Australian Greste and two Al Jazeera colleagues, Mohamed Fahmy and Baher Mohamed, were sentenced to seven to 10 years in prison last June in a case that provoked an international outcry.
A retrial was ordered after Egypt's highest court found procedural flaws in the initial case began in February, soon after Greste was deported to his native Australia.
Greste said he had been represented by a lawyer at the retrial hearings but was ordered to attend in person when the hearing resumes on June 1 or be tried in absentia - a ruling that would mean he would be found guilty regardless of the evidence or the judgment on his fellow defendants.
"Effectively, that means I will automatically get a conviction if I don't appear but of course I can't go back because President Sisi deported me, so I'm stuck in this legal limbo," Greste told Reuters in Sydney.
"The problem is this has never happened before. They've never had a defendant deported from the country while the trial is ongoing so there is no formal legal mechanism for the judge to take me off the case."

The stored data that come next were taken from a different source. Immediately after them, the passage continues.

(** [tables] is only appended to: the names found are returned. *)
Fixpoint getTableNames (v : GoValue) (isTable : bool) : list string :=
  let indirect v := match v with
                    | VPtr None => []
                    | VPtr (Some v') => getTableNames v' isTable
                    | _ => getTableNames v isTable
                    end in
  match v with
  | VStruct type fields =>
      if bool_decide (type = "TableIdent") then
        let tableName := field_v fields in
        if negb (bool_decide (tableName = "")) && isTable then [tableName] else []
      else (fix go fields := match fields with
                             | [] => []
                             | (_, f) :: fields' => indirect f ++ go fields'
                             end) fields
  | VSlice elems =>
      (fix go elems := match elems with
                       | [] => []
                       | e :: elems' => indirect e ++ go elems'
                       end) elems
  | VInterface type value =>
      let isTable' := bool_decide (type = "SimpleTableExpr") || isTable in
      match value with
      | None => []
      | Some (VPtr None) => []
      | Some (VPtr (Some v')) => getTableNames v' isTable'
      | Some v' => getTableNames v' isTable'
      end
  | _ => []
  end.

Definition SQLParseOperationAndTableNEW (query : string) : option (string * string) :=
  match Parse query with
  | None => SQLParseOperationAndTable query
  | Some stmt =>
      match Indirect (Some stmt) with
      | None => Some ("", "")
      | Some v => match getTableNames v false with
                  | [] => Some ("", "")
                  | t :: _ => Some ("SELECT", t)
                  end
      end
  end.

(** ** No index out of range *)

(** A table that was just added is in the list. *)
Definition prune_ok (s : pruneState) : Prop := ps_addedTable s = true → ps_tables s ≠ [].

Lemma qualify_last_app data l t :
  qualify_last data (l ++ [t]) = Some (l ++ [t +:+ "." +:+ data]).
Proof.
  unfold qualify_last. rewrite len_app. replace (len l + len [t] - 1) with (len l) by done || (unfold len; simpl; lia).
  assert (slice_get (l ++ [t]) (len l) = Some t) as ->.
  { unfold slice_get, len. rewrite Nat2Z.id. destruct (Z.leb_spec 0 (Z.of_nat (length l))); [|lia].
    by rewrite lookup_app_r, Nat.sub_diag by lia. }
  rewrite slice_set_Some by (rewrite len_app; unfold len; simpl; lia). f_equal.
  unfold len. rewrite Nat2Z.id. replace (length l) with (length l + 0)%nat by lia.
  by rewrite insert_app_r.
Qed.

Lemma qualify_last_Some data l :
  l ≠ [] → ∃ l', qualify_last data l = Some l' ∧ l' ≠ [].
Proof.
  destruct l as [|t l _] using rev_ind; [done|]. intros _. rewrite qualify_last_app.
  eexists. split; [done|]. by destruct l.
Qed.

Lemma set_operation_frame t data s :
  ps_lastType (set_operation t data s) = ps_lastType s ∧
  ps_tables (set_operation t data s) = ps_tables s ∧
  ps_addedTable (set_operation t data s) = ps_addedTable s ∧
  ps_addMoreTables (set_operation t data s) = ps_addMoreTables s.
Proof. unfold set_operation. by case_match. Qed.

Lemma token_step_ok t data s : prune_ok s → prune_ok (token_step t data s).
Proof.
  unfold prune_ok, token_step. intros Hs. repeat case_match; simpl; try done.
  all: intros _; by destruct (ps_tables s).
Qed.

Lemma set_operation_ok t data s : prune_ok s → prune_ok (set_operation t data s).
Proof.
  unfold prune_ok. by destruct (set_operation_frame t data s) as (_ & -> & -> & _).
Qed.

Lemma prune_loop_Some tokens s : prune_ok s → is_Some (prune_loop tokens s).
Proof.
  revert s. induction tokens as [|[t d] IH0|[t d] [t2 d2] rest IH IH'] using list_ind2; intros s Hs.
  - by eexists.
  - simpl. apply (set_operation_ok t d) in Hs. repeat case_match; by eexists.
  - apply (set_operation_ok t d) in Hs. cbn [prune_loop]. set (s1 := set_operation t d s) in *.
    clearbody s1. destruct (t =? 0); [by eexists|]. destruct (t =? tok_LEX_ERROR); [by eexists|].
    destruct ((t =? 44) && ps_addedTable s1) eqn:E1.
    { apply IH'. intros _. bool_facts. by apply Hs. }
    destruct ((t =? 46) && ps_addedTable s1) eqn:E2; [|by apply IH', token_step_ok].
    destruct (t2 =? tok_ID); [|by apply IH, token_step_ok]. bool_facts.
    destruct (qualify_last_Some d2 (ps_tables s1)) as (l' & -> & Hl'); [by apply Hs|].
    apply IH. by intros _.
Qed.

(** ** What the loop returns *)

(** The tokens of [a.b, c, ...]: commas and dots are 44 and 46. *)
Definition name_tokens (n : option string * string) : list (Z * string) :=
  match n with
  | (None, t) => [(tok_ID, t)]
  | (Some d, t) => [(tok_ID, d); (46, "."); (tok_ID, t)]
  end.

Fixpoint table_tokens (names : list (option string * string)) : list (Z * string) :=
  match names with
  | [] => []
  | [n] => name_tokens n
  | n :: names' => name_tokens n ++ (44, ",") :: table_tokens names'
  end.

Definition full_name (n : option string * string) : string :=
  match n with
  | (None, t) => t
  | (Some d, t) => d +:+ "." +:+ t
  end.

(** A token that introduces no table and does not end the loop. *)
Definition quiet (t : Z * string) : Prop :=
  t.1 ≠ 0 ∧ t.1 ≠ tok_LEX_ERROR ∧ introduces t.1 = false.

(** A token that ends a list of tables. *)
Definition ends_tables (t : Z * string) : Prop :=
  t.1 ≠ tok_ID ∧ t.1 ≠ tok_VALUE_ARG ∧ t.1 ≠ 44 ∧ t.1 ≠ 46.

Context `{!SqlParserLaws _}.

Local Abbreviation St op last l added more :=
  {| ps_operation := op; ps_lastType := last; ps_tables := l; ps_addedTable := added;
     ps_addMoreTables := more |}.

Lemma tok_facts :
  57346 <= tok_ID ∧ 57346 <= tok_FROM ∧ tok_FROM ≠ tok_ID ∧ tok_FROM ≠ tok_VALUE_ARG ∧
  tok_FROM ≠ tok_COMMENT ∧ tok_FROM ≠ tok_LEX_ERROR ∧ tok_ID ≠ tok_VALUE_ARG ∧
  tok_ID ≠ tok_COMMENT ∧ tok_ID ≠ tok_LEX_ERROR.
Proof.
  pose proof tok_named as Hn. pose proof tok_NoDup as Hd. simpl in *.
  repeat (apply Forall_cons_1 in Hn as [? Hn]). rewrite !list.NoDup_cons, !not_elem_of_cons in Hd.
  destruct_and!. split_and!; first [assumption | apply not_eq_sym; assumption].
Qed.

Lemma introduces_false t :
  introduces t = false ↔
    t ≠ tok_TABLE ∧ t ≠ tok_FROM ∧ t ≠ tok_INTO ∧ t ≠ tok_UPDATE ∧ t ≠ tok_JOIN.
Proof. unfold introduces. rewrite !orb_false_iff, !Z.eqb_neq. tauto. Qed.

Lemma set_operation_done t data op last l added more :
  op ≠ "" → set_operation t data (St op last l added more) = St op last l added more.
Proof. intros Hop. unfold set_operation. simpl. by rewrite bool_decide_eq_false_2. Qed.

Lemma loop_quiet tokens op last l :
  Forall quiet tokens → op ≠ "" → introduces last = false →
  ∃ last', introduces last' = false ∧
    ∀ rest, prune_loop (tokens ++ rest) (St op last l false false) =
            prune_loop rest (St op last' l false false).
Proof.
  intros Hq Hop. revert last. induction Hq as [|[t d] tokens (H0 & Hlex & Hin) Hq IH]; intros last Hl.
  - by exists last.
  - simpl in *. set (last1 := if negb (t =? tok_COMMENT) then t else last).
    assert (introduces last1 = false) as Hl1 by (unfold last1; by case_match).
    destruct (IH _ Hl1) as (last' & Hl' & E). exists last'. split; [done|]. intros rest.
    rewrite <- E. destruct (Z.eqb_spec t 0); [done|]. destruct (Z.eqb_spec t tok_LEX_ERROR); [done|].
    rewrite set_operation_done by done. cbn [ps_addedTable]. rewrite !andb_false_r.
    f_equal. unfold token_step. cbn. rewrite Hl. by case_match.
Qed.
(** A hit raises the counter of its index and nothing else. *)
Lemma vm_hit_spec idx buckets :
  vm_wf buckets → 0 <= idx < bucketsCount →
  ∃ buckets' c, vm_hit idx buckets = Some buckets' ∧ vm_wf buckets' ∧
    slice_get (vm_flat buckets) idx = Some c ∧
    slice_set (vm_flat buckets) idx (u64 (c + 1)) = Some (vm_flat buckets').
Proof.
  intros [Hlen Hall] Hidx. unfold vm_hit.
  change bucketsCount with (27 * 18) in Hidx. change decimalBucketsCount with 27 in Hlen.
  pose proof (Z.div_mod idx 18 ltac:(done)) as Hdm. pose proof (Z.mod_pos_bound idx 18 ltac:(done)) as Hm.
  change bucketsPerDecimal with 18. set (q := idx / 18) in *. set (r := idx mod 18) in *. clearbody q r.
  destruct (cut_at buckets q) as (l1 & db & l2 & -> & Hq); [lia|].
  apply Forall_app in Hall as [Hall1 Hall2]. apply Forall_cons_1 in Hall2 as [Hdb Hall2].
  change bucketsPerDecimal with 18 in Hdb.
  destruct (cut_at (bucket_array db) r) as (a1 & c & a2 & Ea & Hr); [lia|].
  rewrite (slice_get_middle _ _ _ _ Hq), Ea, (slice_get_middle _ _ _ _ Hr),
    (slice_set_middle _ _ _ _ _ Hr), (slice_set_middle _ _ _ _ _ Hq).
  assert (∀ x, vm_flat (l1 ++ Some (a1 ++ x :: a2) :: l2) = (vm_flat l1 ++ a1) ++ x :: (a2 ++ vm_flat l2)) as Ef.
  { intros x. unfold vm_flat. rewrite mjoin_fmap_app, mjoin_fmap_cons. simpl. by rewrite <- !app_assoc. }
  assert (vm_flat (l1 ++ db :: l2) = (vm_flat l1 ++ a1) ++ c :: (a2 ++ vm_flat l2)) as Ef0.
  { unfold vm_flat. rewrite mjoin_fmap_app, mjoin_fmap_cons, Ea. simpl. by rewrite <- !app_assoc. }
  assert (len (vm_flat l1 ++ a1) = idx) as Hi.
  { rewrite len_app, (length_vm_flat _ Hall1), Hq, Hr. change bucketsPerDecimal with 18. lia. }
  exists (l1 ++ Some (a1 ++ u64 (c + 1) :: a2) :: l2), c. rewrite Ef, Ef0.
  split_and!; [done| |by apply slice_get_middle|by apply slice_set_middle].
  split.
  - change decimalBucketsCount with 27. rewrite <- Hlen, !len_app. unfold len. simpl length. lia.
  - apply Forall_app. split; [done|]. constructor; [|done]. simpl. rewrite Ea in Hdb.
    unfold len in *. rewrite length_app in *. simpl in *. done.
Qed.

Section vm_counts.
Context `{GoPlatform} `{VmMathLaws}.

(** [h] is the histogram after the values [vs]. *)
Definition vm_rep (vs : list float64) (h : VmHistogram) : Prop :=
  vm_wf (vh_decimalBuckets h) ∧
  vh_lower h = u64 (countb (in_slot (-1)) vs) ∧
  vh_upper h = u64 (countb (in_slot bucketsCount) vs) ∧
  ∀ i, 0 <= i < bucketsCount →
    slice_get (vm_flat (vh_decimalBuckets h)) i = Some (u64 (countb (in_slot i) vs)).

Lemma New_vm_rep : vm_rep [] NewVmHistogram.
Proof.
  unfold vm_rep. split_and!; [|done|done|].
  - split; [done|]. apply Forall_replicate. done.
  - intros i Hi. change (vm_flat (vh_decimalBuckets NewVmHistogram)) with (replicate 486 0).
    change bucketsCount with 486 in Hi. unfold slice_get. destruct (Z.leb_spec 0 i); [|lia].
    apply lookup_replicate. split; [done|lia].
Qed.

(** Another slot than the value's keeps its count. *)
Lemma count_other vs v i s :
  vm_slot v = s → s ≠ Some i → countb (in_slot i) (vs ++ [v]) = countb (in_slot i) vs.
Proof.
  intros Hs Hne. rewrite countb_app. cbn [countb]. rewrite in_slot_slot, Hs.
  rewrite bool_decide_eq_false_2 by done. lia.
Qed.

Greste, with the help of the Australian government, has offered to appear by video link but has not had a response from the court or Egyptian government.
This month, Amnesty International said Egyptian authorities were using the courts to stifle journalism, highlighting how several reporters had been detained for long periods without charge or trial. Egypt's Foreign Ministry denied there had been any targeting of journalists.
Egyptian authorities accuse Qatar-based Al Jazeera of being a mouthpiece of the now outlawed Muslim Brotherhood - the movement Sisi removed from power in 2013.
Al Jazeera denies the accusation. But the network has been accused by Fahmy, a naturalised Canadian who gave up his Egyptian citizenship, of negligence and supporting the Muslim Brotherhood in a $100 million lawsuit.
"This is a case Mohamed Fahmy has brought, it's something he feels very strongly about against Al Jazeera. I wasn't involved in that case," Greste said.
"My view is that we need to focus very much on the trial and the allegations against us in Egypt ... Al Jazeera isn't on trial in Egypt, Qatar isn't on trial in Egypt - it's the three of us."